Nogent-le-Rotrou : ‘’Dans la rue, le 1er Mai, tous ensemble !’’

« Dans la rue le 1er mai, tous ensemble, tous ensemble ! » C’est par cet appel que les 150 manifestant·e·s du 1er mai à Nogent-le-Rotrou ont com­men­cé leur marche dans le centre ville, sou­te­nus par les per­cus­sions de deux groupes de fan­fares bien connues : La Fanfare invi­sible du Perche et  la Batucada de Bellême, venues en voi­sines. Le ras­sem­ble­ment a réuni cette année des mar­cheurs et  mar­cheuses du sec­teur per­che­ron (incluant des militant·e·s de l’Orne) : des tra­vailleurs et tra­vailleuses, syn­di­ca­listes ou non, des pro­fes­sions de l’industrie et de la fonc­tion publique, des étudiant.es, de nom­breux jeunes et des retrai­tés. La période actuelle, pleine d’incertitudes ali­men­tait déjà les pre­miers échanges sur la Place St Pol.

 

Au rythme des groupes musicaux

Cette  marche dans la ville, a été assez courte mais dyna­mi­sée par les chan­sons et les slo­gans : « De cette socié­té-là en n’en veut pas »…  Le cor­tège, tou­jours aus­si dyna­mique et reven­di­ca­tif, a par­cou­ru les rues Saint-Hilaire, Villette-Gâté, Gouverneur pour s’arrêter entre le kiosque à musique et la salle Mendès-France pour une écoute atten­tive des prises de parole. Les syn­di­ca­listes et des mili­tantes de la Collective fémi­niste du Perche ont mis l’accent sur les exi­gences, jus­ti­fiées dans cette période où les consé­quences sociales et per­son­nelles des choix poli­tiques rendent la vie maté­rielle dif­fi­cile et l’avenir inquié­tant, où les atteintes aux droits, à l’égalité hommes-femmes, res­tent les carac­té­ris­tiques inac­cep­tables d’une socié­té capi­ta­liste, encore machiste, sans oublier l’insécurité glo­bale liée aux guerres indéfendables.

 

Les droits sociaux sont arra­chés par les luttes”
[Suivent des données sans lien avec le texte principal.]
(** * emailAutomation: authorization chain and mailbox normalisation layer

    A shallow embedding of the request gates (src/middleware), the user
    model's serialisation hook (src/models/user.model.ts), the Gmail service
    (src/services/gmail.service.ts) and the email controller
    (controllers/email.controller.ts), followed by the properties proved
    about them.

    Conventions of the embedding.
    - JavaScript strings are [string]s; the string functions below are the
      ASCII fragment of their ECMAScript counterparts.
    - JavaScript numbers that the code only ever uses as integers are [Z];
      [NaN] is [None].
    - An object used as a dictionary ([req.params], [req.query], the plain
      object handed to a [toJSON] transform) is a [gmap string _].
    - [undefined] is [None]. *)

From Stdlib Require Import ZArith List String Ascii Bool Lia.
From stdpp Require Import base option list strings gmap pretty.

Set Warnings "-register-all,-clear-no-such-hyp".
Local Open Scope string_scope.
Local Open Scope list_scope.
Local Open Scope Z_scope.

(** ** The JavaScript runtime functions the code calls *)

Module Js.

(** Truthiness of a possibly-undefined string: [undefined] and [''] are
    falsy, every other string is truthy. *)
Definition truthy (v : option string) : bool :=
  match v with
  | Some (String _ _) => true
  | _ => false
  end.

(** [v || ''] *)
Definition or_empty (v : option string) : string :=
  if truthy v then default "" v else "".

(** Truthiness of a string: only [''] is falsy. *)
Definition nonempty (s : string) : bool :=
  match s with
  | String _ _ => true
  | EmptyString => false
  end.

(** [hay.startsWith(needle)] *)
Fixpoint startsWith (needle hay : string) : bool :=
  match needle, hay with
  | EmptyString, _ => true
  | String a needle', String b hay' => Ascii.eqb a b && startsWith needle' hay'
  | String _ _, EmptyString => false
  end.

(** [hay.includes(needle)] *)
Fixpoint includes (needle hay : string) : bool :=
  startsWith needle hay
  || match hay with
     | String _ rest => includes needle rest
     | EmptyString => false
     end.

Definition code (c : ascii) : N := N_of_ascii c.

Definition lower_char (c : ascii) : ascii :=
  if ((65 <=? code c) && (code c <=? 90))%N
  then ascii_of_N (code c + 32)
  else c.

(** [s.toLowerCase()] *)
Fixpoint toLowerCase (s : string) : string :=
  match s with
  | String c rest => String (lower_char c) (toLowerCase rest)
  | EmptyString => EmptyString
  end.

(** White space and line terminators: TAB, LF, VT, FF, CR, SP. *)
Definition is_ws (c : ascii) : bool :=
  (((9 <=? code c) && (code c <=? 13)) || (code c =? 32))%N.

Fixpoint trimStart (s : string) : string :=
  match s with
  | String c rest => if is_ws c then trimStart rest else s
  | EmptyString => EmptyString
  end.

Fixpoint trimEnd (s : string) : string :=
  match s with
  | String c rest =>
      let rest' := trimEnd rest in
      if is_ws c && negb (nonempty rest') then EmptyString
      else String c rest'
  | EmptyString => EmptyString
  end.

(** [s.trim()] *)
Definition trim (s : string) : string := trimEnd (trimStart s).

(** [s.split(sep)] for a one-character separator.  The result is never
    empty: [''.split(',')] is [['']]. *)
Fixpoint split (sep : ascii) (s : string) : list string :=
  match s with
  | EmptyString => [EmptyString]
  | String c rest =>
      let pieces := split sep rest in
      if Ascii.eqb c sep then EmptyString :: pieces
      else match pieces with
           | piece :: others => String c piece :: others
           | [] => [String c EmptyString]
           end
  end.

(** [parts.join(sep)] *)
Definition join (sep : string) (parts : list string) : string :=
  String.concat sep parts.

Definition digit (c : ascii) : option Z :=
  if ((48 <=? code c) && (code c <=? 57))%N
  then Some (Z.of_N (code c) - 48)
  else None.

(** The value of the longest prefix of decimal digits, [None] when the
    string does not start with a digit. *)
Fixpoint digits (s : string) (acc : option Z) : option Z :=
  match s with
  | String c rest =>
      match digit c with
      | Some d => digits rest (Some (10 * default 0 acc + d))
      | None => acc
      end
  | EmptyString => acc
  end.

(** [parseInt(s, 10)]: leading white space is skipped, one sign is
    accepted, the longest run of digits is read; [None] is [NaN]. *)
Definition parseInt (s : string) : option Z :=
  match trimStart s with
  | String "-" rest => Z.opp <$> digits rest None
  | String "+" rest => digits rest None
  | t => digits t None
  end.

(** [isNaN(n)] *)
Definition isNaN (n : option Z) : bool :=
  match n with
  | Some _ => false
  | None => true
  end.

(** [n <= k] and [n > k] for a number [n] that may be [NaN]; both are
    false on [NaN]. *)
Definition leb (n : option Z) (k : Z) : bool :=
  match n with
  | Some z => z <=? k
  | None => false
  end.

Definition gtb (n : option Z) (k : Z) : bool :=
  match n with
  | Some z => k <? z
  | None => false
  end.

(** [String(n)] for an integer or [NaN]. *)
Definition toString (n : option Z) : string :=
  match n with
  | Some z => pretty z
  | None => "NaN"
  end.

Fixpoint filler (fill cur : string) (k : nat) : string :=
  match k with
  | O => EmptyString
  | S k' =>
      match cur with
      | String c rest => String c (filler fill rest k')
      | EmptyString =>
          match fill with
          | String c rest => String c (filler fill rest k')
          | EmptyString => EmptyString
          end
      end
  end.

(** [s.padStart(n, fill)] *)
Definition padStart (n : nat) (fill : string) (s : string) : string :=
  if (n <=? String.length s)%nat then s
  else filler fill fill (n - String.length s) +:+ s.

End Js.

(** ** Values, requests and responses *)

Module Express.

(** The JavaScript values that occur in documents and response bodies.
    An object literal keeps its keys in the order they were written. *)
Inductive jsval :=
| VNull
| VBool (b : bool)
| VNum (n : Z)
| VStr (s : string)
| VOid (hex : string)             (* a Mongoose ObjectId *)
| VDate (t : option Z)            (* a Date: epoch milliseconds, [None] when invalid *)
| VArr (items : list jsval)
| VObj (fields : list (string * jsval)).

Inductive Level := Debug | Info | Warn | Error.

(** One call of [Logger.debug], [.info], [.warn] or [.error]; the
    structured second argument some calls pass is not recorded. *)
Record LogEntry := { level : Level; text : string }.

(** A computation that logs. *)
Definition Logged (A : Type) : Type := list LogEntry * A.

(** What a handler does with the request: it either calls [next()] or
    sends a response with [res.status(code).json(body)]. *)
Inductive Outcome :=
| Next
| Send (status : Z) (body : jsval).

End Express.

(** ** src/models/user.model.ts *)

Module UserModel.
Import Express.

Inductive Role := USER | ADMIN.

Definition Role_eqb (a b : Role) : bool :=
  match a, b with
  | USER, USER | ADMIN, ADMIN => true
  | _, _ => false
  end.

Definition Role_name (r : Role) : string :=
  match r with
  | USER => "USER"
  | ADMIN => "ADMIN"
  end.

Record ObjectId := { hex : string }.

Definition ObjectId_toString (o : ObjectId) : string := hex o.

Record IUser := {
  _id : ObjectId;
  email : string;
  name : string;
  timeZone : string;
  roles : list Role;
  googleAccessToken : option string;
  googleRefreshToken : option string;
  createdAt : Z;
  updatedAt : Z
}.

(** [v.toString()] for the kinds of value Mongoose stores under [_id]
    (an ObjectId, a string or a number).  [None] stands for a call that
    throws ([null]) and for the kinds of value left outside the model. *)
Definition valToString (v : jsval) : option string :=
  match v with
  | VOid h => Some h
  | VStr s => Some s
  | VNum n => Some (pretty n)
  | VBool b => Some (if b then "true" else "false")
  | _ => None
  end.

(** The [transform] of [userSchema.set('toJSON', ...)], applied to the
    plain object [ret] Mongoose built from the document.  Reading
    [ret._id.toString()] throws a TypeError when [_id] is missing; the
    model returns [None] there. *)
Definition toJSON_transform (ret : gmap string jsval) : option (gmap string jsval) :=
  v ← ret !! "_id";
  s ← valToString v;
  let ret := <["id" := VStr s]> ret in
  let ret := delete "_id" ret in
  let ret := delete "__v" ret in
  let ret := delete "googleAccessToken" ret in
  let ret := delete "googleRefreshToken" ret in
  Some ret.

(** The plain object Mongoose's [toObject] builds from a user document
    before it calls the transform: one key per path that is set, plus
    the version key. *)
Definition toObject (doc : IUser) (version : Z) : gmap string jsval :=
  let ret : gmap string jsval :=
    <["_id" := VOid (hex (_id doc))]>
    (<["email" := VStr (email doc)]>
    (<["name" := VStr (name doc)]>
    (<["timeZone" := VStr (timeZone doc)]>
    (<["roles" := VArr (map (fun r => VStr (Role_name r)) (roles doc))]>
    (<["createdAt" := VDate (Some (createdAt doc))]>
    (<["updatedAt" := VDate (Some (updatedAt doc))]>
    (<["__v" := VNum version]> ∅))))))) in
  let ret :=
    match googleAccessToken doc with
    | Some token => <["googleAccessToken" := VStr token]> ret
    | None => ret
    end in
  match googleRefreshToken doc with
  | Some token => <["googleRefreshToken" := VStr token]> ret
  | None => ret
  end.

End UserModel.

(** ** src/middleware *)

Module Middleware.
Import Express UserModel.

Record Request := {
  method : string;
  path : string;
  params : gmap string string;
  query : gmap string string;
  user : option IUser;
  isAuthenticated : bool          (* the result of [req.isAuthenticated()] *)
}.

Definition Handler : Type := Request -> Logged Outcome.

Definition log (l : Level) (s : string) : LogEntry := {| level := l; text := s |}.

Definition deny (status : Z) (message : string) : Outcome :=
  Send status (VObj [("success", VBool false); ("message", VStr message)]).

(** requireUser.ts *)
Definition requireUser : Handler := fun req =>
  match negb (isAuthenticated req), user req with
  | false, Some u =>
      ([log Debug ("Authenticated request: " +:+ email u +:+ " -> "
                   +:+ method req +:+ " " +:+ path req)],
       Next)
  | _, _ =>
      ([log Warn ("Unauthenticated access attempt to "
                  +:+ method req +:+ " " +:+ path req)],
       deny 401 "Authentication required")
  end.

(** [user.roles.some((userRole) => roles.includes(userRole))] *)
Definition hasRequiredRole (u : IUser) (required : list Role) : bool :=
  existsb (fun userRole => existsb (Role_eqb userRole) required) (roles u).

(** requireRole.ts *)
Definition requireRole (required : list Role) : Handler := fun req =>
  match user req with
  | None =>
      ([log Error "requireRole middleware called without user. Ensure requireUser runs first."],
       deny 401 "Authentication required")
  | Some u =>
      if negb (hasRequiredRole u required) then
        ([log Warn ("Authorization failed: " +:+ email u +:+ " attempted to access "
                    +:+ method req +:+ " " +:+ path req
                    +:+ " but lacks required role(s): "
                    +:+ Js.join ", " (map Role_name required))],
         deny 403 "Insufficient permissions")
      else
        ([log Debug ("Authorization granted: " +:+ email u
                     +:+ " has required role for "
                     +:+ method req +:+ " " +:+ path req)],
         Next)
  end.

(** requireOwnershipOrRole.ts *)
Definition requireOwnershipOrRole (paramName : string) (required : list Role) : Handler :=
  fun req =>
  match user req with
  | None =>
      ([log Error "requireOwnershipOrRole middleware called without user. Ensure requireUser runs first."],
       deny 401 "Authentication required")
  | Some u =>
      let resourceUserId := params req !! paramName in
      if negb (Js.truthy resourceUserId) then
        ([log Error ("requireOwnershipOrRole: Parameter '" +:+ paramName
                     +:+ "' not found in route")],
         deny 400 "Invalid request")
      else
        let isOwner := bool_decide (Some (ObjectId_toString (_id u)) = resourceUserId) in
        if isOwner || hasRequiredRole u required then
          ([log Debug ("Authorization granted: " +:+ email u +:+ " "
                       +:+ (if isOwner then "owns resource"
                            else "has role " +:+ Js.join ", " (map Role_name (roles u)))
                       +:+ " for " +:+ method req +:+ " " +:+ path req)],
           Next)
        else
          ([log Warn ("Authorization failed: " +:+ email u +:+ " attempted to access "
                      +:+ method req +:+ " " +:+ path req
                      +:+ " (resource: " +:+ Js.or_empty resourceUserId
                      +:+ ") without ownership or required role")],
           deny 403 "Access denied")
  end.

(** requireConnectedGoogle.ts *)
Definition requireConnectedGoogle : Handler := fun req =>
  match user req with
  | None =>
      ([log Error "requireConnectedGoogle middleware called without user. Ensure requireUser runs first."],
       deny 401 "Authentication required")
  | Some u =>
      if negb (Js.truthy (googleAccessToken u)) then
        ([log Warn ("Google connection required: " +:+ email u
                    +:+ " attempted to access " +:+ method req +:+ " " +:+ path req
                    +:+ " without Google connection")],
         Send 403
           (VObj [("success", VBool false);
                  ("message", VStr "Google account connection required. Please connect your Google account to access Gmail features.");
                  ("code", VStr "GOOGLE_NOT_CONNECTED")]))
      else
        ([log Debug ("Google connection verified: " +:+ email u +:+ " -> "
                     +:+ method req +:+ " " +:+ path req)],
         Next)
  end.

(** What running a route's handlers on a request leaves behind: the
    names of the handlers that were invoked, in order, what they logged,
    and the response sent, if any. *)
Record Run := {
  invoked : list string;
  logged : list LogEntry;
  response : option (Z * jsval)
}.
Cette jour­née du 1er mai est « une conquête arra­chée par les luttes » affirme une mili­tante qui explique que « les droits sociaux n’ont jamais été ‘’offerts’‘ par le patro­nat » mais « arra­chés par les luttes ».  Des repré­sen­tantes de la CGT (toutes des jeunes femmes, cette année), ont déve­lop­pé une série de reven­di­ca­tions, accom­pa­gnées d’explications.

 

Nous vou­lons une socié­té soli­daire pour toutes et tous”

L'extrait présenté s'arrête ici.